Official title Technology and Design Innovation to Support 21st Century School Nutrition
Principal investigator Kristine A Madsen, MD MPH
Description Improving dietary intake among low-income youth is critical to reducing obesity, and schools are arguably the most important system in which to intervene. In 2010, Congress passed the Healthy, Hunger-Free Kids Act to better align school meal standards with the Dietary Guidelines, making school meals a nutritious option for students. Increasing participation in the school meal program, therefore, especially among low-income youth, has the potential to improve dietary intake among students and ultimately reduce childhood obesity. Over three school years, the University of California (Berkeley's School of Public Health and the Division of Agriculture and Natural Resources' Nutrition Policy Institute) will evaluate an innovative, student-centered school-lunch intervention to increase school lunch participation and improve dietary intake among low-income middle and high school students. The project will be conducted in the San Francisco Unified School District (SFUSD), a large and diverse urban district serving over 32,000 students (70% of total) eligible for free or reduced-price meals. The intervention, developed in partnership with the global design firm IDEO, aims to promote healthier habits by leveraging principals of behavior economics.

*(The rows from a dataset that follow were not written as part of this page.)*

(** An undecodable message is counted and stored but not dispatched; a
    decodable one is dispatched once. *)
Lemma empty_payload_is_skipped :
  (rs_i (snd (Relay.handle_message
      Sample.parse Sample.any_position Sample.commit_ok
      3
                (Sample.msg 0 11 EmptyString) Sample.start)) = 1 /\
   rs_offsets (snd (Relay.handle_message
       Sample.parse Sample.any_position Sample.commit_ok
       3
                      (Sample.msg 0 11 EmptyString) Sample.start))
     !! ("events"%string, 0) = Some 12 /\
   dispatches_of
     (rs_trace (snd (Relay.handle_message
         Sample.parse Sample.any_position Sample.commit_ok
         3
                       (Sample.msg 0 11 EmptyString) Sample.start)))
   = []) /\
  dispatches_of
    (rs_trace (snd (Relay.handle_message
        Sample.parse Sample.any_position Sample.commit_ok
        3
                      (Sample.msg 0 12 "c") Sample.start)))
  = [Delay [("event_id"%string, PStr "c")]].
Proof.
  pose proof (skip_semantics Sample.parse Sample.any_position Sample.commit_ok
      3 Sample.start
                (Sample.msg 0 11 EmptyString) eq_refl)
    as (Hi & Hoffset & Hskip & _).
  pose proof (skip_semantics Sample.parse Sample.any_position Sample.commit_ok
      3 Sample.start
                (Sample.msg 0 12 "c") eq_refl)
    as (_ & _ & _ & Hdispatch).
  split; [split; [exact Hi | split; [exact Hoffset | exact (Hskip eq_refl)]]|].
  exact (Hdispatch _ eq_refl).
Defined.

(** A message with a broker error leaves counter, dictionary and trace as
    they were. *)
Lemma broker_error_changes_nothing :
  Relay.handle_message Sample.parse Sample.any_position Sample.commit_ok
      3 (Sample.broken 0 11) Sample.start
  = (Some (PyException {| ke_code := -195; ke_str := "Broker transport failure" |}),
     Sample.start) /\
  Relay.relay_loop Sample.parse Sample.any_position Sample.commit_ok 3
    (PollMessage (Sample.broken 0 11) :: [PollMessage (Sample.msg 0 12 "c")])
    Sample.start
  = (Raised (PyException {| ke_code := -195; ke_str := "Broker transport failure" |}),
     Sample.start).
Proof.
  exact (broker_error_keeps_state
      Sample.parse Sample.any_position Sample.commit_ok
      3 Sample.start
           (Sample.broken 0 11) _ [PollMessage (Sample.msg 0 12 "c")] eq_refl).
Defined.

(** ** Further properties of the publisher *)

Section PublisherFurther.

Context {P : Type} `{ProducerClient P}.
Variable get_event_retention : Z -> pyvalue.
Variable json_dumps : pyvalue -> exn + string.

Local Abbreviation publish := (Publisher.publish get_event_retention json_dumps).
Local Abbreviation world := (Publisher.world (P := P)).

(** After a [publish] that had a producer, a producer is cached. *)
Lemma publish_caches_producer self group event is_new is_sample
    is_regression is_new_group_environment primary_hash skip_consume
    (w : world) p0 :
  current_producer self (Publisher.w_producer w) = inr p0 ->
  is_Some
    (Publisher.w_producer
       (snd (publish self group event is_new is_sample is_regression
               is_new_group_environment primary_hash skip_consume w))).
Proof.
  intros Hfound.
  rewrite (publish_run get_event_retention json_dumps self group event is_new
             is_sample is_regression is_new_group_environment primary_hash
             skip_consume w p0 Hfound).
  cbv zeta.
  destruct (json_dumps _) as [e|encoded];
    [|destruct (producer_produce _ _ _ _) as [e|p']];
    try destruct (is_Exception e); by eexists.
Qed.

(** X1. An exception outside the [Exception] hierarchy that stops the
    encoder or the enqueue on the producer of the call is not caught:
    [publish] raises it without the
    warning, with only the drained reports in the log. *)
Theorem publish_interrupt_not_logged self group event is_new is_sample
    is_regression is_new_group_environment primary_hash skip_consume
    (w : world) p0 e :
  current_producer self (Publisher.w_producer w) = inr p0 ->
  is_Exception e = false ->
  (json_dumps
     (Publisher.envelope event is_new is_sample is_regression
        is_new_group_environment primary_hash
        (get_event_retention (organization_id (project event)))) = inl e \/
   exists encoded,
     json_dumps
       (Publisher.envelope event is_new is_sample is_regression
          is_new_group_environment primary_hash
          (get_event_retention (organization_id (project event)))) = inr encoded /\
     producer_produce (snd (producer_poll p0)) (publish_topic self)
       (Publisher.encode_utf8 (Publisher.message_key event)) encoded = inl e) ->
  publish self group event is_new is_sample is_regression
    is_new_group_environment primary_hash skip_consume w
  = (inl e,
     {| Publisher.w_producer := Some (snd (producer_poll p0));
        Publisher.w_log :=
          Publisher.w_log w ++ warnings_of (fst (producer_poll p0)) |}).
Proof.
  intros Hfound Hexc Hfail.
  rewrite (publish_run get_event_retention json_dumps self group event is_new
             is_sample is_regression is_new_group_environment primary_hash
             skip_consume w p0 Hfound).
  cbv zeta.
  destruct Hfail as [Hdumps | (encoded & Hdumps & Hproduce)].
  - rewrite Hdumps, Hexc. reflexivity.
  - rewrite Hdumps, Hproduce, Hexc. reflexivity.
Qed.


(** X3. The producer is built at most once: after a call of [publish]
    that had a producer, found in the cache or built, whatever the
    outcome of its enqueue, the next call never looks at the producer
    configuration. *)
Theorem publish_builds_producer_once self configuration
    group event is_new is_sample is_regression is_new_group_environment
    primary_hash skip_consume
    group' event' is_new' is_sample' is_regression' is_new_group_environment'
    primary_hash' skip_consume' (w : world) p0 :
  current_producer self (Publisher.w_producer w) = inr p0 ->
  publish self group' event' is_new' is_sample' is_regression'
    is_new_group_environment' primary_hash' skip_consume'
    (snd (publish self group event is_new is_sample is_regression
            is_new_group_environment primary_hash skip_consume w))
  = publish {| publish_topic := publish_topic self;
               producer_configuration := configuration |}
      group' event' is_new' is_sample' is_regression'
      is_new_group_environment' primary_hash' skip_consume'
      (snd (publish self group event is_new is_sample is_regression
              is_new_group_environment primary_hash skip_consume w)).
Proof.
  intros Hfound.
  destruct (publish_caches_producer self group event is_new is_sample
              is_regression is_new_group_environment primary_hash skip_consume
              w p0 Hfound)
    as [p Hcached].
  revert Hcached. generalize (snd (publish self group event is_new is_sample
    is_regression is_new_group_environment primary_hash skip_consume w)).
  intros w1 Hcached.
  rewrite (publish_run get_event_retention json_dumps self group' event'
             is_new' is_sample' is_regression' is_new_group_environment'
             primary_hash' skip_consume' w1 p)
    by (by rewrite Hcached).
  rewrite (publish_run get_event_retention json_dumps
             {| publish_topic := publish_topic self;
                producer_configuration := configuration |}
             group' event' is_new' is_sample' is_regression'
             is_new_group_environment' primary_hash' skip_consume' w1 p)
    by (by rewrite Hcached).
  reflexivity.
Qed.

End PublisherFurther.

(** ** The message key and the copied event data *)

Section KeyAndData.

Lemma colon_free_pretty_N_go x s :
  colon_free s = true -> colon_free (pretty_N_go x s) = true.
Proof.
  revert s. induction (N.lt_wf_0 x) as [x _ IH]; intros s Hs.
  assert (x = 0 \/ 0 < x)%N as [->|Hpos] by lia.
  - by rewrite pretty_N_go_0.
  - rewrite pretty_N_go_step by done. apply IH; [by apply N.div_lt|].
    cbn [colon_free]. rewrite Hs, andb_true_r.
    unfold pretty_N_char. by repeat case_match.
Qed.

Lemma colon_free_pretty_N (x : N) : colon_free (pretty x) = true.
Proof.
  unfold pretty, pretty_N. case_decide; [done|].
  by apply colon_free_pretty_N_go.
Qed.

(** The decimal form of an integer has no colon. *)
Lemma colon_free_pretty_Z (z : Z) : colon_free (pretty z) = true.
Proof.
  destruct z as [|p|p]; unfold pretty, pretty_Z; [done| |].
  - apply colon_free_pretty_N.
  - cbn. apply colon_free_pretty_N.
Qed.

(** Two texts split at their first colon. *)
Lemma first_colon_splits a a' b b' :
  colon_free a = true -> colon_free a' = true ->
  a +:+ String colon b = a' +:+ String colon b' ->
  a = a' /\ b = b'.
Proof.
  revert a'. induction a as [|c a IH]; intros [|c' a'] Ha Ha' Heq; cbn in *.
  - by injection Heq as ->.
  - injection Heq as <- _. apply andb_prop in Ha' as [Hc _].
    by rewrite Ascii.eqb_refl in Hc.
  - injection Heq as -> _. apply andb_prop in Ha as [Hc _].
    by rewrite Ascii.eqb_refl in Hc.
  - injection Heq as -> Heq.
    apply andb_prop in Ha as [_ Ha]. apply andb_prop in Ha' as [_ Ha'].
    destruct (IH a' Ha Ha' Heq) as [-> ->]. done.
Qed.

The intervention involves the following three components: 1) a smartphone application (SmartMeal) that allows students to pre-order school lunches, receive nutrition information about school lunch options, and provide feedback about meals to food service staff, 2) distributed points of sale for school meals, achieved through the addition of mobile food carts and vending machines, and 3) a staff wellness curriculum that encourages staff to promote school meals and model healthful eating behaviors to students.
Trial information was received from ClinicalTrials.gov and was last updated in June 2015.
Information provided to ClinicalTrials.gov by University of California, Berkeley.